5) Using a certified electronic health records (CEHRT) system can net you bonus points
The Office of the National Coordinator for Health IT (ONC) updated the certification criteria for EHRs in 2015. If you hit the three points on the HealthIT.gov Quality Measures Reporting page, you can get a bonus of up to 10% of the Quality category score. A higher score means higher reimbursements!
6) Don’t be wed to the measures you’re already performing well on because measures can top-out.
Measures can top-out, and new for 2019, measures can be extremely topped-out. But what does that mean? Measures are considered topped-out when CMS deems that these are measures on which clinicians are performing well consistently.

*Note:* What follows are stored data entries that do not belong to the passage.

(* ===== verification/_CoqProject ===== *)
-Q . S2P
Prelude.v
VersionsDB.v
BuildTables.v
BuildTablesSpec.v
GroupResolver.v
GroupResolverSpec.v
Algorithm.v
AlgorithmSpec.v
Tables.v
JobTables.v
JobTablesSpec.v
Scheduler.v
SchedulerSpec.v
SchedulerTables.v
Vars.v
VarsSpec.v
Repository.v
RepositorySpec.v
ExecWorld.v
Parallel.v
ParallelSpec.v
Exec.v
Engine.v
ExecSpec.v
ExecWitness.v
GoText.v
Steps.v
StepValidator.v
StepValidatorSpec.v
Planner.v
PlannerSpec.v
ConfigValidate.v
ConfigValidateSpec.v
BuildLogs.v
BuildLogsSpec.v
Routes.v
Access.v
AccessSpec.v
PodName.v
PodNameSpec.v
CanonicalJSON.v
CanonicalText.v
CanonicalJSONSpec.v
Lock.v
LockSpec.v
WorkflowConfig.v
WorkflowConfigSpec.v
WorkflowTypes.v
WorkflowFunction.v
WorkflowRun.v
WorkflowTypesSpec.v
WorkflowSound.v
WorkflowWitness.v
ResourceVersions.v
ResourceVersionsSpec.v
Checks.v
ChecksSpec.v
CheckStep.v
CheckStepSpec.v
Scanner.v
Containers.v
Reaper.v
ReaperSpec.v
DaemonPaths.v
ReadGuard.v
ReadGuardInv.v
ReadGuardSpec.v
ReadGuardLive.v
DaemonRegistry.v
DaemonRegistrySpec.v
Mirror.v
MirrorSpec.v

Quality measures are awarded between 3 - 10 points depending on the decile per measure. Topped-out measures are only worth up to 7 points. Even if a clinician performs exceptionally well on a topped-out measure, they can only obtain a maximum of 7 points.
7) Using a registry can help you get a better score.
A bulk of MIPS submissions are done through certified electronic health record technology (CEHRT). You may be able to boost your score by engaging one of the qualified registries. Qualified registries (such as Healthcare Innovation Solutions, Inc., a subsidiary of the New Jersey Innovation Institute) are entities that are authorized by CMS to submit Quality Measures, Promoting Interoperability (PI) Measures, and/or Improvement Activities. Qualified registries submit this data on behalf of eligible clinicians and groups for MIPS reporting.
A benefit of submitting your data through a registry as opposed to an EHR is that registries can submit data on measures EHRs are not certified to report on. This opens up a host of new measures that were previously inaccessible. In addition, submitting through a registry means less work for your staff. The registry collects and prepares all the pertinent measures data for MIPS submission.
8) Run frequent reports to identify gaps in care.
One of the best ways to ensure you’re hitting measures benchmarks is running frequent reports. When you know where you stand on each measure, you’re empowered to address gaps in patient care. Maximizing your reimbursements requires an understanding of your patient data and of the benchmarks for each measure you’re pursuing. An easy way to collect all your data into one place is using Measures Manager™.
Measures Manager™ aggregates all of your relevant EHR data into one streamlined dashboard. This top-down view provides an overview of how you’re performing on the value-based contracts you’re pursuing. This applies to government contracts as well as supported contracts through private insurers. Measures Managers™ shows how you’re performing against the quality measure being pursued. This makes identifying gaps in care and measures easy to find and ultimately leads to better patient care and outcomes for your patient populations.
Measures Manager™ can be employed by individual clinicians or groups, including accountable care organizations (ACO), clinically integrated networks (CIN), or hospitals. By collecting data from different sources into one place, Measures Manager™ makes sense of your data through simple charts and graphs. You can easily see how you’re performing against measures benchmarks for several different contracts in one place.
Measures Manager™ also offers powerful filtering tools to aid in gap closure. You can identify exactly which clinicians are performing well on their measures gap closure and which are not. With this data in hand, you’re able to take action before it’s too late. You can also view data on how practices within your organization are performing overall against measures benchmarks.
But it’s not only clinicians and practices you can view data on! Measures Managers™ allows you to filter down to the patient level. This degree of information empowers clinicians through data. With this filter, you can see what patients are eligible for what contracts. You can also see where each patient falls on a measure within those contracts they’re being tracked for. An embedded planning tool allows you to group patients together, making population health management and closing measures gaps even easier.